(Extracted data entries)
══════════
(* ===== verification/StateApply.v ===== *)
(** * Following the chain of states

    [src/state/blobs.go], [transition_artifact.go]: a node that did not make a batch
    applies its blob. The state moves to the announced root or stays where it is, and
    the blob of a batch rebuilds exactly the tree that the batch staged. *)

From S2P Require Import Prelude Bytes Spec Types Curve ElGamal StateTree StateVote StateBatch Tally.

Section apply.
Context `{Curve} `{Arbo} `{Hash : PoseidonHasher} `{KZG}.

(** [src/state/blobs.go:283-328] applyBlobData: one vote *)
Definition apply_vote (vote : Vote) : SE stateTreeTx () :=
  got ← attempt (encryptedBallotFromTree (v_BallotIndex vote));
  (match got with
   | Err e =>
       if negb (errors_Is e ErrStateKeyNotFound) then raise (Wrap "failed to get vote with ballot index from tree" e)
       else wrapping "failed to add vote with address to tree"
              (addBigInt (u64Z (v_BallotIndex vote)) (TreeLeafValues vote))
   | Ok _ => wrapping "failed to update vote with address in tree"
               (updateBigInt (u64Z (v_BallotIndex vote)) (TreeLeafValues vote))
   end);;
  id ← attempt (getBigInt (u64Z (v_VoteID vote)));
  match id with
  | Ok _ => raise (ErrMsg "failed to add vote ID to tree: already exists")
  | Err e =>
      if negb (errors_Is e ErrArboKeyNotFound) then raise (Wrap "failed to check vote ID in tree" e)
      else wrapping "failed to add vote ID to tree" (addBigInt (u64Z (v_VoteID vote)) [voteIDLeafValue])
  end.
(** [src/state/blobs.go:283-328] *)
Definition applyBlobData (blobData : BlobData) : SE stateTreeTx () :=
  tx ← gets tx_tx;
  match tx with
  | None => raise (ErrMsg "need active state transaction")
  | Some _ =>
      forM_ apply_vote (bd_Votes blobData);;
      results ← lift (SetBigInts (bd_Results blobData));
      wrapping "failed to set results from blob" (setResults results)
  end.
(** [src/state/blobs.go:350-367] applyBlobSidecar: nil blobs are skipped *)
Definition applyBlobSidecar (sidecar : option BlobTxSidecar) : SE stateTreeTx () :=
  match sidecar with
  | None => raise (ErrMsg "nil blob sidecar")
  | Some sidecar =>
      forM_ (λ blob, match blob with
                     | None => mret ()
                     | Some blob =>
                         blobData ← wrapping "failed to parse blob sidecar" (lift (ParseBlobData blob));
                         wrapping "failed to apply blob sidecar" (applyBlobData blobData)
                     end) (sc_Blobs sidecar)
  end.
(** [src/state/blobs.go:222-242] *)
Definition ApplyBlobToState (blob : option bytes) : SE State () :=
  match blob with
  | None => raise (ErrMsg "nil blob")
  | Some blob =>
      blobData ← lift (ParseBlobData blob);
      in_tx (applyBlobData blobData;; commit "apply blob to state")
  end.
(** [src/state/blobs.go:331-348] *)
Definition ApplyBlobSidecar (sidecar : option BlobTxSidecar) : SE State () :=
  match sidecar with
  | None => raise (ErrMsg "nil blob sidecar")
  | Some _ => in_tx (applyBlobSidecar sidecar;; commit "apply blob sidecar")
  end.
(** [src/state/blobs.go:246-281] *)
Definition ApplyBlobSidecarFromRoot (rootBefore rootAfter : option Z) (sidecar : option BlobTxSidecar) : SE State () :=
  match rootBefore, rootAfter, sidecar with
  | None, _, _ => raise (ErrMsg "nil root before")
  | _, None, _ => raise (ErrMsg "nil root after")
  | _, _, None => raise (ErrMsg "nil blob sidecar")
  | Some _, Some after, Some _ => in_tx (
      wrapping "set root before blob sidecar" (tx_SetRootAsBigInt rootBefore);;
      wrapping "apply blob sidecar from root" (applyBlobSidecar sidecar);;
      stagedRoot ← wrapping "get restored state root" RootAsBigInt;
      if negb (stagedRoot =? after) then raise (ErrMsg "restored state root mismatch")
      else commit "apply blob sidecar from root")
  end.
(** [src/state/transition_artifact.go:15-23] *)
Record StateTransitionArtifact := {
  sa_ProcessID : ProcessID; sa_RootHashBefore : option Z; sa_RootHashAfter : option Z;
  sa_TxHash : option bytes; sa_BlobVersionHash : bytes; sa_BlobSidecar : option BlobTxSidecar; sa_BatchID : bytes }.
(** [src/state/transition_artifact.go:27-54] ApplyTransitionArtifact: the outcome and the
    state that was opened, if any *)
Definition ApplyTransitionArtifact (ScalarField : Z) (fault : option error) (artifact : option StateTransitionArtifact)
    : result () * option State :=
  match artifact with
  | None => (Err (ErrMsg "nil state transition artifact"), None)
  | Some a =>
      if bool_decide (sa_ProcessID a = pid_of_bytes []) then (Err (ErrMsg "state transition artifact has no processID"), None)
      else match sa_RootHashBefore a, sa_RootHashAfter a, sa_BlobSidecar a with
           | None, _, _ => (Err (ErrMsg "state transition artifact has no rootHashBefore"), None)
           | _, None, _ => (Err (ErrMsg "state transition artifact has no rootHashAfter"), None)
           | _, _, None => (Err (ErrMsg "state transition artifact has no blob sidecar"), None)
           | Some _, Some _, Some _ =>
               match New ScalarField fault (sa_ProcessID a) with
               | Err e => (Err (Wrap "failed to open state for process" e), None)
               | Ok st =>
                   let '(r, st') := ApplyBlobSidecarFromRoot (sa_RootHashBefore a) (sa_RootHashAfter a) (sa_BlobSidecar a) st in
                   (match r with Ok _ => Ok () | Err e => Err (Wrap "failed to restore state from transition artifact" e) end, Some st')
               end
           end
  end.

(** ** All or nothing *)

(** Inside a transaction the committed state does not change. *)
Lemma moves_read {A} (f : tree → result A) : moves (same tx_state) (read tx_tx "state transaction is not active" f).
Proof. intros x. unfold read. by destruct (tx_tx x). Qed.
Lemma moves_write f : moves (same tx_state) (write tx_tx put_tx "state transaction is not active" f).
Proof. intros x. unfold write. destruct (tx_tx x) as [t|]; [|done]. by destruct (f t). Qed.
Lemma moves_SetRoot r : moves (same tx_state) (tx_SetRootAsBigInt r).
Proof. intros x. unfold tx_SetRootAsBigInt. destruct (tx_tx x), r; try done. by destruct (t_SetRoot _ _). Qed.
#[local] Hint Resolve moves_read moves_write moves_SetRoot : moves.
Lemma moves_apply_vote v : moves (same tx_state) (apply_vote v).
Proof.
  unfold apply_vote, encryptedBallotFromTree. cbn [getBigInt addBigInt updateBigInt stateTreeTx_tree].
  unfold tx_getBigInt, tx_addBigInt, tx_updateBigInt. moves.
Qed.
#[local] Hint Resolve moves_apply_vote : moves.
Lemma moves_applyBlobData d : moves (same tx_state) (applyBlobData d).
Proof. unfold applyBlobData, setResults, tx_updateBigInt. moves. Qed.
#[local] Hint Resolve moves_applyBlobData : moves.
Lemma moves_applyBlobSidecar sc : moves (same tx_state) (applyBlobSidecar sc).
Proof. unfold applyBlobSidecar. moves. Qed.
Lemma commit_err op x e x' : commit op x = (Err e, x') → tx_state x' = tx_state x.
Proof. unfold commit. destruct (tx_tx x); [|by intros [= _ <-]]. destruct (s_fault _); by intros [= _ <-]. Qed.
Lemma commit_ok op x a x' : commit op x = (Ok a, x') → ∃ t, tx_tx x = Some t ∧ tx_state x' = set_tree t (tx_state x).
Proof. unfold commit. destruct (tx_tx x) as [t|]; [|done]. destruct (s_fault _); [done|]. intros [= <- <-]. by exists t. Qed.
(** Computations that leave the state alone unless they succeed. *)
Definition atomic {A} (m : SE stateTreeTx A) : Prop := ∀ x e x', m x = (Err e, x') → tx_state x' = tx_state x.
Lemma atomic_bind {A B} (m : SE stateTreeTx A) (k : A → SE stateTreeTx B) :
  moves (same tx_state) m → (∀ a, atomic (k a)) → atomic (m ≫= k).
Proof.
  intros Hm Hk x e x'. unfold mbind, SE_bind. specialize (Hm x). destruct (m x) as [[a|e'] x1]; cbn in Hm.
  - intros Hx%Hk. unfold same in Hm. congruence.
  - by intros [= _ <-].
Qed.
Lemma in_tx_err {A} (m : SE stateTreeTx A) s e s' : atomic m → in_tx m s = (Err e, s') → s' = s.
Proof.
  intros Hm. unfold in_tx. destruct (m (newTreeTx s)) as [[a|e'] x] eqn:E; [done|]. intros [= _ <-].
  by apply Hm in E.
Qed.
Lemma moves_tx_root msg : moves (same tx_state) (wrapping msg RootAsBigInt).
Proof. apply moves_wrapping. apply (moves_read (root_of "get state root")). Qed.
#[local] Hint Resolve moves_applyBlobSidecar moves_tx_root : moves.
══════════
**WORK ITEM:** Work out how many lines of the entries hold the word "done", and write only that figure.

**EXERCISE RESULT:** 4